LA DÉCISION VISÉE PAR L'EXAMEN

[11]            La formation a conclu que M. Atabaki était membre du MKO en ce sens que, même s'il n'avait pas réellement adhéré au MKO, il avait aidé ce groupe en distribuant des tracts et en enregistrant sur bande vidéo les émissions internationales du MKO. Il s'agissait d'actes volontaires de la part de M. Atabaki, lesquels se sont poursuivis jusqu'à ce que la police se présente chez celui-ci à la mi-décembre 2000.

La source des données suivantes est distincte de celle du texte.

(** The pattern [search] builds ends in [%], so it never stops in the
    middle of an escape, whatever the query; a backslash that ends the
    query escapes that [%]. *)
Lemma search_pattern_escape_closed (query : string) :
  dangling_escape ("%" ++ query ++ "%") = false
  /\ dangling_escape (lower ("%" ++ query ++ "%")) = false.
Proof.
  rewrite !lower_app. change (lower "%") with "%".
  change ("%" ++ ?q ++ "%") with (String "%" (q ++ "%")).
  split; rewrite dangling_escape_cons; simpl Ascii.eqb; cbv iota;
    eapply dangling_escape_percent; reflexivity.
Qed.

(** The claim as first written fails: for the query ["_"] the clause
    selects carol, whose email and name do not contain an underscore. *)
Lemma search_wildcard_is_not_contains :
  exists c,
    search "_" ("email", "name") = Clause c
    /\ selects c Fixtures.carol = true
    /\ icontains "_" (email Fixtures.carol) = false
    /\ name Fixtures.carol = Some "Carol"
    /\ icontains "_" "Carol" = false.
Proof.
  eexists. split; [reflexivity|]. repeat split.
Qed.

(** The escape character breaks the reading as well, the other way round:
    the query [k\s] holds no wildcard, yet its clause passes over a name
    that contains it and selects a name that holds [ks] instead. *)
Lemma search_escape_is_not_contains :
  let grace := Fixtures.person 11 "member" true None
                 "grace@example.com" (Some "back\slash") in
  let heidi := Fixtures.person 12 "member" true None
                 "heidi@example.com" (Some "Banksy") in
  exists c,
    search "k\s" ("email", "name") = Clause c
    /\ wildcard_free "k\s" = true
    /\ icontains "k\s" "back\slash" = true
    /\ selects c grace = false
    /\ icontains "k\s" "Banksy" = false
    /\ selects c heidi = true.
Proof.
  intros grace heidi. eexists. split; [reflexivity|].
  split; [|split; [|split; [|split]]]; vm_compute; reflexivity.
Qed.

(** C10, amended.  [search] never looks at [fields]: two calls with the same
    query return the same thing whatever is passed for it.  The empty query
    returns the empty string.  A non-empty query returns the disjunction of
    [ILIKE '%query%'] on the email and on the name; when the query holds no
    character [LIKE] reads specially (the wildcards [%] and [_], the escape
    character backslash), the rows it selects are those whose email or name
    contains the query, ignoring case. *)
Theorem search_ignores_fields {T1 T2 : Type} (query : string)
    (f1 : T1) (f2 : T2) :
  search query f1 = search query f2
  /\ search "" f1 = Text ""
  /\ (query <> "" ->
      let clause := Or (ILike Col_email ("%" ++ query ++ "%"))
                       (ILike Col_name ("%" ++ query ++ "%")) in
      search query f1 = Clause clause
      /\ (wildcard_free query = true -> escape_free query = true ->
          forall u : User,
            selects clause u
            = icontains query (email u)
              || match name u with
                 | Some n => icontains query n
                 | None => false
                 end)).
Proof.
  split; [reflexivity|]. split; [reflexivity|].
  intros Hne clause. split.
  - destruct query; [contradiction | reflexivity].
  - intros Hq He u. subst clause. unfold selects. simpl.
    rewrite ilike_contains by assumption.
    destruct (name u) as [n|]; simpl.
    + rewrite ilike_contains by assumption.
      destruct (icontains query (email u)), (icontains query n); reflexivity.
    + destruct (icontains query (email u)); reflexivity.
Qed.

Lemma search_ignores_fields_witness :
  search "aro" ("email", "name") = search "aro" [Col_role]
  /\ selects (Or (ILike Col_email "%aro%") (ILike Col_name "%aro%"))
             Fixtures.carol
     = icontains "aro" "carol@example.com" || icontains "aro" "Carol".
Proof.
  split.
  - exact (proj1 (search_ignores_fields "aro" ("email", "name") [Col_role])).
  - refine (proj2 (proj2 (proj2 (search_ignores_fields
                                   "aro" ("email", "name") [Col_role]))
                           _) _ _ Fixtures.carol).
    + discriminate.
    + reflexivity.
    + reflexivity.
Defined.

(** ** Further properties of the class *)

(** *** The constructor and the lookup *)

Lemma head_filter_None {A : Type} (f : A -> bool) (l : list A) :
  head (List.filter f l) = None <-> forall x, In x l -> f x = false.
Proof.
  induction l as [|a l IH]; simpl.
  - split; [intros _ x [] | reflexivity].
  - destruct (f a) eqn:Ha; simpl.
    + split; [discriminate|]. intros Hall.
      rewrite (Hall a (or_introl eq_refl)) in Ha. discriminate Ha.
    + rewrite IH. split.
      * intros Hall x [<-|Hx]; [assumption | apply Hall, Hx].
      * intros Hall x Hx. apply Hall. right. exact Hx.
Qed.

(** X2.  An identity created with any username is found again by the
    lower-case form of that username, when it is stored, usernames are
    unique and no stored email is spelled like that form. *)
Theorem init_then_find_by_username `{Bcrypt} (pk : Z) (salt : string)
    (kw : kwargs) (raw : string) (s : session) :
  let u := __init__ pk salt kw in
  kw_username kw = Some raw ->
  In u (table s) ->
  unique_usernames (table s) ->
  (forall v, In v (table s) -> email v <> lower raw) ->
  result (find_by_identity (PStr (lower raw))) s = Returns (Some u).
Proof.
  intros u Hkw Hin Huniq Hmail.
  assert (Hname : username u = Some (lower raw))
    by (subst u; unfold __init__; simpl; rewrite Hkw; reflexivity).
  apply find_by_identity_only_match; [assumption | right; assumption |].
  intros v Hv [He|Hn]; [exfalso; exact (Hmail v Hv He)|].
  exact (Huniq v u (lower raw) Hv Hin Hn Hname).
Qed.

Lemma init_then_find_by_username_witness :
  result (find_by_identity (PStr (lower "BOB")))
         (Fixtures.store [Fixtures.dave; Fixtures.bob])
  = Returns (Some Fixtures.bob).
Proof.
  apply (init_then_find_by_username 7 "NaCl"
           {| kw_role := None; kw_active := None; kw_username := Some "BOB";
              kw_email := Some "bob@example.com";
              kw_password := Some "hunter2"; kw_name := Some "Bob" |}
           "BOB" (Fixtures.store [Fixtures.dave; Fixtures.bob])).
  - reflexivity.
  - simpl. auto.
  - intros u v n [<-|[<-|[]]] [<-|[<-|[]]]; simpl; congruence.
  - intros v [<-|[<-|[]]]; discriminate.
Defined.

[12]            Compte tenu de la documentation versée au dossier dont elle disposait, la formation a conclu également que le MKO était une organisation terroriste au moment où le demandeur en faisait partie et que cette organisation participait également à des crimes contre l'humanité. Elle a conclu ensuite que M. Atabaki n'était pas crédible lorsqu'il affirmait ne pas être au courant des activités terroristes du MKO. Par conséquent, même si le demandeur n'a pas commis lui-même d'actes violents, il avait [TRADUCTION] « participé personnellement et en connaissance de cause à des activités importantes de l'organisation » (voir la page 4 de la décision) et il était donc complice des activités terroristes du MKO. Par conséquent, M. Atabaki était interdit de territoire conformément à l'article 98 de la LIPR.

LES ARGUMENTS DES PARTIES

Le demandeur

[13]            Le demandeur affirme que la formation a commis quatre erreurs fondamentales :

-            en concluant que l'aide que le demandeur avait apportée au MKO équivalait à une « appartenance » au groupe, et notamment que le demandeur était au courant des activités du MKO et qu'il partageait des objectifs communs avec le MKO;

-            en se fondant sur des évaluations déraisonnables de la crédibilité lorsqu'elle avait conclu que le demandeur n'avait pas prouvé qu'il ne savait pas que le MKO était une organisation terroriste;

-            en concluant que le MKO était une organisation terroriste ou que le MKO se livrait principalement à la commission de crimes contre l'humanité au moment où le demandeur participait à ses activités; et


-            en utilisant un fardeau de preuve erroné pour exclure le demandeur en application de l'alinéa 1Fa) de la Convention.

Le défendeur

[14]            Le défendeur, le ministre de la Citoyenneté et de l'Immigration, (le ministre ou le défendeur) soutient que la formation disposait d'un nombre suffisant d'éléments de preuve pour étayer la conclusion selon laquelle le MKO était une organisation terroriste. De plus, en ce qui concerne les critères à prendre en considération lorsqu'il s'agit d'évaluer si une personne est réputée être « membre » d'un groupe pour juger sa complicité, la formation a conclu à juste titre que M. Atabaki avait agi volontairement, qu'il partageait des objectifs communs avec le MKO et qu'il était au courant des activités du MKO. Selon le défendeur, le demandeur prie simplement la Cour de réévaluer la preuve dont la formation était saisie, ce que la Cour n'est pas habilitée à faire.

ANALYSE

La norme de contrôle


[15]            La Cour d'appel fédérale a récemment examiné à fond la norme de contrôle qu'il convient d'appliquer aux questions d'interdiction de territoire, dans l'arrêt Poshteh c. Canada (Ministre de la Citoyenneté et de l'Immigration), [2005] A.C.F. no 381, paragraphes 21 à 24 (C.A.) (Poshteh). La Cour d'appel a conclu que « [l]a question de l'appartenance à une organisation terroriste n'est pas un aspect extrinsèque de ses fonctions ordinaires [les fonctions de la CISR] » (voir le paragraphe 21). Étant donné que la qualification d'une personne comme « membre » est une question de droit à l'égard de laquelle la CISR doit se voir accorder une certaine autonomie, la norme de contrôle qui s'applique à cette question doit être celle de la décision raisonnable (voir Poshteh, précité, paragraphe 23).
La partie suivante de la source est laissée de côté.